Cette affaire est multidimensionnelle, touchant à la fois à l’État de droit, à la démocratie et à la culture. Au-delà des passions qu’elle déchaine, sur fond de sentimentalisme ou de religiosité, elle soulève trois problématiques essentielles :
- Le droit de propriété dans une économie libérale ;
- La liberté d’expression dans un pays démocratique ; et
- Le rôle de la culture dans une société
Contexte historique
Pour mieux comprendre cette affaire, il faut d’abord situer le contexte historique. En 2001, sous l’Illovo Deal, l’État avait fait l’acquisition des terres de l’établissement sucrier Highlands de la Lonrho Sugar Corporation à Ebène pour créer une cyber-ville.À l’époque, le gouvernement MMM-MSM caressait l’idée de créer un Culture Hub, juxtaposé à l’Education Hub de Réduit. Il avaitalors donné un terrain sur un bail à constructionà quatre organisations socioculturelles, nommément la Hindi Speaking Union, l’Indo Mauritian Catholic Association (IMCA), le Mauritius Tamil Cultural Center Trust (MTCCT) agissant au nom de la Mauritius Tamil Temples Federation (MTTF) et l’Urdu Speaking Union, pour leur permettre de construire chacune leur centre culturel.
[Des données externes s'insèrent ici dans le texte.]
Lemma split_no_sep (sep : Z) (p : jsstring) :
  existsb (Z.eqb sep) p = false -> split sep p = [p].
Proof.
  induction p as [|u p IH]; [reflexivity|]. cbn [existsb split].
  intros H. apply orb_false_iff in H as [Hu Hp].
  rewrite Z.eqb_sym, Hu, (IH Hp). reflexivity.
Qed.

Lemma split_app_sep (sep : Z) (p q : jsstring) :
  existsb (Z.eqb sep) p = false ->
  split sep (p ++ sep :: q) = p :: split sep q.
Proof.
  induction p as [|u p IH]; cbn [existsb split app].
  - intros _. now rewrite Z.eqb_refl.
  - intros H. apply orb_false_iff in H as [Hu Hp].
    rewrite Z.eqb_sym, Hu, (IH Hp). reflexivity.
Qed.

Lemma octet_text_no_dot (n : Z) :
  0 <= n <= 255 -> existsb (Z.eqb 46) (octet_text n) = false.
Proof.
  intros Hn.
  pose proof (octets_complete
    (fun n => negb (existsb (Z.eqb 46) (octet_text n)))) as H.
  specialize (H ltac:(vm_compute; reflexivity) n Hn).
  now apply negb_true_iff in H.
Qed.

Lemma parseInt_octet_text (n : Z) :
  0 <= n <= 255 -> parseInt (octet_text n) = Some n.
Proof.
  intros Hn.
  pose proof (octets_complete
    (fun n => match parseInt (octet_text n) with
              | Some k => k =? n
              | None => false
              end)) as H.
  specialize (H ltac:(vm_compute; reflexivity) n Hn). cbv beta in H.
  destruct (parseInt (octet_text n)); [|discriminate].
  apply Z.eqb_eq in H. now subst.
Qed.

(** On the dotted quad of four octets [isTailscaleIP] is the range check
    100.64.0.0 - 100.127.255.255. *)
Lemma isTailscaleIP_dotted_quad (a b c d : Z) :
  0 <= a <= 255 -> 0 <= b <= 255 -> 0 <= c <= 255 -> 0 <= d <= 255 ->
  isTailscaleIP (dotted_quad a b c d)
  = (a =? 100) && (64 <=? b) && (b <=? 127).
Proof.
  intros Ha Hb Hc Hd. unfold isTailscaleIP, dotted_quad.
  rewrite !split_app_sep by now apply octet_text_no_dot.
  rewrite split_no_sep by now apply octet_text_no_dot.
  cbn [length nth negb Z.of_nat Pos.of_succ_nat Pos.succ Z.eqb Pos.eqb].
  rewrite !parseInt_octet_text by assumption. cbn [nan_test].
  now rewrite Z.geb_leb.
Qed.

(** C8 (defect). The claim wants every string that is not an IPv4 address
    rejected. [isTailscaleIP] accepts the host name 100.64.evil.com, and
    through it [isAllowedOrigin] accepts the origin http://100.64.evil.com:
    only the number of dot-separated parts and the leading digits of the
    first two parts are looked at. The four boundary addresses of the
    claim are classified as it says. *)
Theorem isTailscaleIP_accepts_host_name :
  isTailscaleIP (js "100.64.evil.com") = true
  /\ isAllowedOrigin (OriginURL (js "100.64.evil.com")) = true
  /\ isTailscaleIP (js "100.64.0.0") = true
  /\ isTailscaleIP (js "100.127.255.255") = true
  /\ isTailscaleIP (js "100.63.255.255") = false
  /\ isTailscaleIP (js "100.128.0.0") = false.
Proof. repeat split. Qed.

(** * Further properties of [src/server.js] *)

(** ** Input validation *)

Lemma includes_nul_In (s : jsstring) : includes_nul s = true <-> In 0 s.
Proof.
  unfold includes_nul. rewrite existsb_exists. split.
  - intros (x & Hin & Hx). apply Z.eqb_eq in Hx. now subst.
  - intros Hin. exists 0. split; [exact Hin | reflexivity].
Qed.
En avril 2023,le ministère du Logement avait adressé une correspondence officielle au président de la MTCCT, le sommant de démarrer la construction de l’immeuble dans le Triangle de Réduit, faute de quoi le bail serait résilié « de plein droit ».En début d’année, l’État a confirmé qu’il prendrait en charge la construction de bâtiments pour abriter les centres culturels sur un nouveau terrain à Côte d’Or. Cette proposition a été refusée par la MTTF et l’IMCA, qui a d’ailleurs déposé une plainte en Cour suprême contre « l’expropriation » de son terrain à Reduit.
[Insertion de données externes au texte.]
(** X6: the two projectors agree: on the same record, of duration >= 0,
    the console whose clock reads what the display's corrected clock
    reads shows the same remaining time. *)
Theorem projectors_agree (d : Display.State) (a : Admin.State) (r : StageTimer) (now : Z) :
  Display.timer d = Some r ->
  Admin.timer a = Some r ->
  0 <= duration r ->
  Admin.currentTime a = now + Display.offsetMs d ->
  Admin.getRemainingTime a = Display.computeRemaining d now.
Proof.
  intros Hd Ha Hpos Hc.
  unfold Admin.getRemainingTime, Display.computeRemaining.
  rewrite Hd, Ha, Hc.
  destruct (status r), (start_time r); unfold JS.Math_max; try reflexivity; lia.
Qed.

Lemma projectors_agree_witness :
  Admin.getRemainingTime (Admin.tick 30050 (console (world_of running_100 0)))
  = Display.computeRemaining (display_of running_100 50) 30000.
Proof.
  apply (projectors_agree _ _ running_100); [reflexivity | reflexivity | | reflexivity].
  vm_compute. discriminate.
Defined.

(** ** The clock probe *)

(** X7: let the server's clock be ahead of the display's by [theta], and
    let the server read its clock, for the answer of [GET /api/time], at
    some moment between the display's two readings [t0] and [t1].  Then
    the offset the display stores is off [theta] by at most half the
    round trip, rounded up, and it is [theta] itself when the server's
    reading falls in the middle. *)
Theorem computeOffset_error (t0 ts t1 theta : Z) (d : Display.State) :
  t0 <= ts <= t1 ->
  let offset :=
    Display.offsetMs
      (Display.computeOffset t0 t1 (Api.now_ms (Api.GET (ts + theta))) d) in
  2 * Z.abs (offset - theta) <= t1 - t0 + 1
  /\ (ts - t0 = t1 - ts -> offset = theta).
Proof.
  intros Hts. simpl. rewrite Math_round_half.
  pose proof (Z.div_mod (t0 + t1 + 1) 2 ltac:(lia)).
  pose proof (Z.mod_pos_bound (t0 + t1 + 1) 2 ltac:(lia)).
  split; [lia|]. intros Hmid. lia.
Qed.

Lemma computeOffset_error_witness :
  Display.offsetMs
    (Display.computeOffset 1000 1200 (Api.now_ms (Api.GET (1100 + 1050))) Display.init)
  = 1050.
Proof.
  apply (computeOffset_error 1000 1100 1200 1050 Display.init); lia.
Defined.

(** ** The display along its events *)

Lemma handle_remaining (e : Display.Event) (d : Display.State) :
  0 <= Display.remaining d -> 0 <= Display.remaining (Display.handle e d).
Proof.
  intros H. destruct e; simpl; try exact H.
  - unfold Display.computeRemaining.
    destruct (Display.timer d) as [r|]; [|lia].
    destruct (status r), (start_time r); unfold JS.Math_max; lia.
  - unfold Display.loadTimer. now destruct (Store.select_single 1 db).
Qed.

Lemma handle_all_remaining (es : list Display.Event) (d : Display.State) :
  0 <= Display.remaining d -> 0 <= Display.remaining (Display.handle_all es d).
Proof.
  revert d. induction es as [|e es IH]; intros d H; [exact H|].
  apply IH, handle_remaining, H.
Qed.

(** X8: whatever ticks, change events, fetch answers and probe answers
    the display receives, in whatever order, the time it shows is never
    negative; its digits are white exactly above 60 seconds, steady red
    exactly at 0 and pulsing red in between, and the glow is drawn exactly
    from 1 to 10 seconds. *)
Theorem display_never_negative (es : list Display.Event) :
  let shown := Display.remaining (Display.handle_all es Display.init) in
  0 <= shown
  /\ (Display.digit_style shown = Display.White <-> 60 < shown)
  /\ (Display.digit_style shown = Display.RedSteady <-> shown = 0)
  /\ (Display.digit_style shown = Display.RedPulse <-> 1 <= shown <= 60)
  /\ (Display.glow shown = true <-> 1 <= shown <= 10).
Proof.
  simpl. pose proof (handle_all_remaining es Display.init ltac:(simpl; lia)) as H.
  set (shown := Display.remaining (Display.handle_all es Display.init)) in *.
  unfold Display.digit_style, Display.glow.
  destruct (Z.leb_spec shown 60), (Z.ltb_spec 0 shown), (Z.eqb_spec shown 0),
    (Z.leb_spec shown 10); simpl;
    (split; [lia|]); repeat split; intros; try discriminate; try lia.
Qed.

(** ** The Start button *)

Lemma render_panel (a : Admin.State) (r : StageTimer) :
  Admin.timer a = Some r ->
  match Admin.render a with
  | Admin.Panel p =>
      Admin.start_disabled p = (duration r <=? 0) || bool_decide (status r = running)
  | _ => True
  end.
Proof.
  intros Ht. unfold Admin.render. rewrite Ht.
  destruct (Admin.loading a); [exact I|].
  destruct (Admin.truthy (Admin.error a)); [exact I | reflexivity].
Qed.

(** X9: the Start button is disabled while the record is running or has
    no time left: a press on it then changes nothing, so that through the
    panel a running countdown is never rebased.  When the press is
    possible, the record was not running, had time left, and is started
    on its duration at the instant of the press. *)
Theorem press_start (w : World) (r : StageTimer) (now : Z) :
  synced w r ->
  (status r = running \/ duration r <= 0 -> press Start now w = w)
  /\ (pressable Start (console w) = true ->
        status r <> running /\ 0 < duration r
        /\ synced (press Start now w)
             {| id := id r; duration := duration r;
                start_time := Some now; status := running |}).
Proof.
  intros Hw. pose proof (render_panel (console w) r (proj1 Hw)) as Hp.
  unfold press, pressable.
  destruct (Admin.render (console w)) as [| | |p]; try (split; [reflexivity | discriminate]).
  rewrite Hp. split.
  - intros [Hs | Hd].
    + rewrite (bool_decide_eq_true_2 _ Hs), orb_true_r. reflexivity.
    + destruct (Z.leb_spec (duration r) 0); [reflexivity | lia].
  - intros Hen.
    destruct (Z.leb_spec (duration r) 0) as [|Hpos]; [discriminate|].
    destruct (bool_decide (status r = running)) eqn:Hb; [discriminate|].
    apply bool_decide_eq_false in Hb. simpl.
    split; [exact Hb|]. split; [exact Hpos|]. now apply start_synced.
Qed.

Lemma press_start_witness :
  press Start 5000 (world_of running_100 0) = world_of running_100 0
  /\ synced (press Start 5000 (world_of stopped_120 0))
       {| id := 1; duration := 120; start_time := Some 5000; status := running |}.
Proof.
  split.
  - apply (proj1 (press_start _ running_100 5000 (world_of_synced running_100 0))).
    left. reflexivity.
  - apply (proj2 (press_start _ stopped_120 5000 (world_of_synced stopped_120 0))).
    reflexivity.
Defined.

(** ** How the controls compose *)

Lemma reset_synced (w : World) (r : StageTimer) (now : Z) :
  synced w r ->
  synced (act Reset now w)
    {| id := id r; duration := duration r; start_time := None; status := stopped |}.
Proof.
  intros Hw. pose proof (act_synced Reset now w r Hw) as H. simpl in H.
  unfold Admin.resetTimer in H. rewrite (proj1 Hw) in H. exact H.
Qed.

(** X10: reset and pause are idempotent: a second reset leaves the record
    the first one made, and a second pause is refused and leaves the
    world as it is, whatever the clock reads. *)
Theorem reset_pause_idempotent (w : World) (r : StageTimer) (now1 now2 : Z) :
  synced w r ->
  synced (act Reset now2 (act Reset now1 w))
    {| id := id r; duration := duration r; start_time := None; status := stopped |}
  /\ act Pause now2 (act Pause now1 w) = act Pause now1 w.
Proof.
  intros Hw. split.
  - exact (reset_synced _ _ now2 (reset_synced w r now1 Hw)).
  - destruct (start_time r) as [T|] eqn:HT.
    + apply (pause_refused _ _ now2 (pause_synced w r now1 T Hw HT)). reflexivity.
    + rewrite (pause_refused w r now1 Hw HT). now apply (pause_refused w r).
Qed.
Le 7 juilet 2024, lors d’une assemblée des délégués dela MTTF,sur 137 délégués des temples (kovils) du pays, 110 ont votéune resolution pour affirmer leur « droit » d’occuper le terrain de Réduit,et 6 ont votépour accepter la proposition d’un terrain à Côte d’Or.
Le droit de propriété
En échange du terrain de Réduit, le gouvernement a offert un terrain d’un arpent à Côte d’Or plus une aide financière pour financer la construction du centre culturel tamoul. Le gouvernement veut reprendre le terrain de Réduit en arguant que le site n’a pas été développé depuis 2001. Or, certains soupçonnent le gouvernement de vouloir le donner à un capitaliste de proximité qui compterait y lancer un gros projet de développement urbain.
La MTTF a un attachement sentimental au site sis à Réduit, qui a une histoire d’immigration tamoule dans le pays, et ne veut pas lâcher du lest dans son bras de fer avec le gouvernement. La question qui se pose est de savoir si la reprise du terrain de Réduit par l’État constitue une rupture du contrat de bail et, partant, une expropriation d’un bien d’une société culturelle.
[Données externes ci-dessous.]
(** A call that finds fewer than [rate_limit] live timestamps accepts and
    appends the current time. *)
Lemma is_rate_limited_accept self ip t :
  (Z.of_nat (length (List.filter (within_window self t) (stored self ip))) < rate_limit self)%Z →
  is_rate_limited self ip t =
    (set_requests self
       (<[ip := List.filter (within_window self t) (stored self ip) ++ [t]]> (requests self)),
     inr (false, None)).
Proof.
  intros H. unfold is_rate_limited. fold (stored self ip).
  destruct (Z.leb_spec (rate_limit self)
              (Z.of_nat (length (List.filter (within_window self t) (stored self ip)))));
    [lia | done].
Qed.

(** A call that finds [rate_limit] or more live timestamps (and at least
    one) rejects, with a retry delay of at least one second. *)
Lemma is_rate_limited_reject self ip t :
  (rate_limit self <= Z.of_nat (length (List.filter (within_window self t) (stored self ip))))%Z →
  List.filter (within_window self t) (stored self ip) ≠ [] →
  ∃ ra, is_rate_limited self ip t =
          (set_requests self
             (<[ip := List.filter (within_window self t) (stored self ip)]> (requests self)),
           inr (true, Some ra)) ∧ (1 <= ra)%Z.
Proof.
  intros H Hne. unfold is_rate_limited. fold (stored self ip).
  destruct (Z.leb_spec (rate_limit self)
              (Z.of_nat (length (List.filter (within_window self t) (stored self ip)))));
    [|lia].
  destruct (List.filter (within_window self t) (stored self ip)) as [|o os] eqn:E; [done|].
  simpl. eexists. split; [reflexivity | lia].
Qed.

(** While the quota is not exhausted and every recorded timestamp stays
    inside the window, each call of a run is accepted and recorded. *)
Lemma calls_accepted (times : list Q) : ∀ self ip,
  (Z.of_nat (length (stored self ip) + length times) <= rate_limit self)%Z →
  all_within (inject_Z (time_window self)) (stored self ip ++ times) →
  let '(self', rs) := calls self ip times in
  rs = repeat (inr (false, None)) (length times)
  ∧ stored self' ip = stored self ip ++ times
  ∧ rate_limit self' = rate_limit self
  ∧ time_window self' = time_window self.
Proof.
  induction times as [|t ts IH]; intros self ip Hlen Hwin; simpl.
  - by rewrite app_nil_r.
  - assert (Hkeep : List.filter (within_window self t) (stored self ip) = stored self ip).
    { apply filter_all. intros o Ho. apply Qltb_lt. apply Hwin.
      - apply elem_of_app. by left.
      - apply elem_of_app. right. constructor. }
    rewrite is_rate_limited_accept; rewrite Hkeep; [|simpl in Hlen; lia].
    set (self1 := set_requests self _).
    specialize (IH self1 ip).
    assert (Hs1 : stored self1 ip = stored self ip ++ [t])
      by apply stored_set_requests.
    rewrite Hs1 in IH. rewrite <- app_assoc in IH. simpl in IH.
    destruct (calls self1 ip ts) as [self' rs].
    destruct IH as (Hrs & Hst & Hrl & Htw).
    + rewrite length_app. simpl in *. lia.
    + exact Hwin.
    + subst rs. repeat split; done.
Qed.

End RateLimitFacts.
(** X11: the file name [fetch] takes from a URL is the text after its last
    slash, so that joining a directory and a name without a slash with
    [os.path.join] and taking the last segment gives the name back. *)
Theorem last_segment_path_join (a b : string) :
  contains "/" b = false -> last_segment (path_join a b) [] = b.
Proof.
  intros Hb. unfold path_join.
  assert (Hpre : String.prefix "/" b = false).
  { destruct b as [|c r]; [reflexivity|].
    rewrite contains_slash_cons in Hb. apply orb_false_elim in Hb as [Hc _].
    cbn [String.prefix].
    destruct (ascii_dec "/" c) as [Heq|]; [|reflexivity].
    subst c. by rewrite Ascii.eqb_refl in Hc. }
  rewrite Hpre. destruct (String.eqb_spec a "") as [->|Hne]; simpl.
  - rewrite append_nil_l. by rewrite last_segment_no_slash.
  - destruct (endswith_sep a) eqn:Hsep.
    + apply endswith_sep_inv in Hsep as [a' ->].
      rewrite append_assoc, append_cons_l, append_nil_l.
      rewrite last_segment_after_slash. by rewrite last_segment_no_slash.
    + rewrite append_cons_l, append_nil_l.
      rewrite last_segment_after_slash. by rewrite last_segment_no_slash.
Qed.

Lemma last_segment_path_join_witness :
  contains "/" "a.fits" = false
  ∧ last_segment (path_join "/home/user/sunpy/data" "a.fits") [] = "a.fits".
Proof.
  split; [reflexivity|].
  apply (last_segment_path_join "/home/user/sunpy/data" "a.fits"). reflexivity.
Defined.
La Cour statuera sur cette question de droit de propriété dans l’avenir. Un bail sur un terrain de l’État est-il résiliable selon la volonté du gouvernement en place ou accorde-t-il un droit de propriété absolue au locataire ?
La propriété est solennellement définie par l’article 544 du Code civil mauricien : « la propriété est le droit de jouir et disposer des choses de la manière la plus absolue, pourvu qu’on n’en fasse pas un usage prohibé par la loi ou les règlements » (page 67, Droit de l’Ile Maurice, publié par Bibliothèque de l’Association Henri Capitant). L’argument du gouvernement que le non-développement du site de Réduit par le locataire (MTTF) justifie une résiliation du contrat de bail ne semble pas trop plausible dans la mesure où, dans d’autres cas, des locataires ont laissé leur(s) terrain(s) en friche pendant des années sans qu’ils soient rappelés à l’ordre. Certains locataires ont même revendu leur droit d’occupation à une tierce partie.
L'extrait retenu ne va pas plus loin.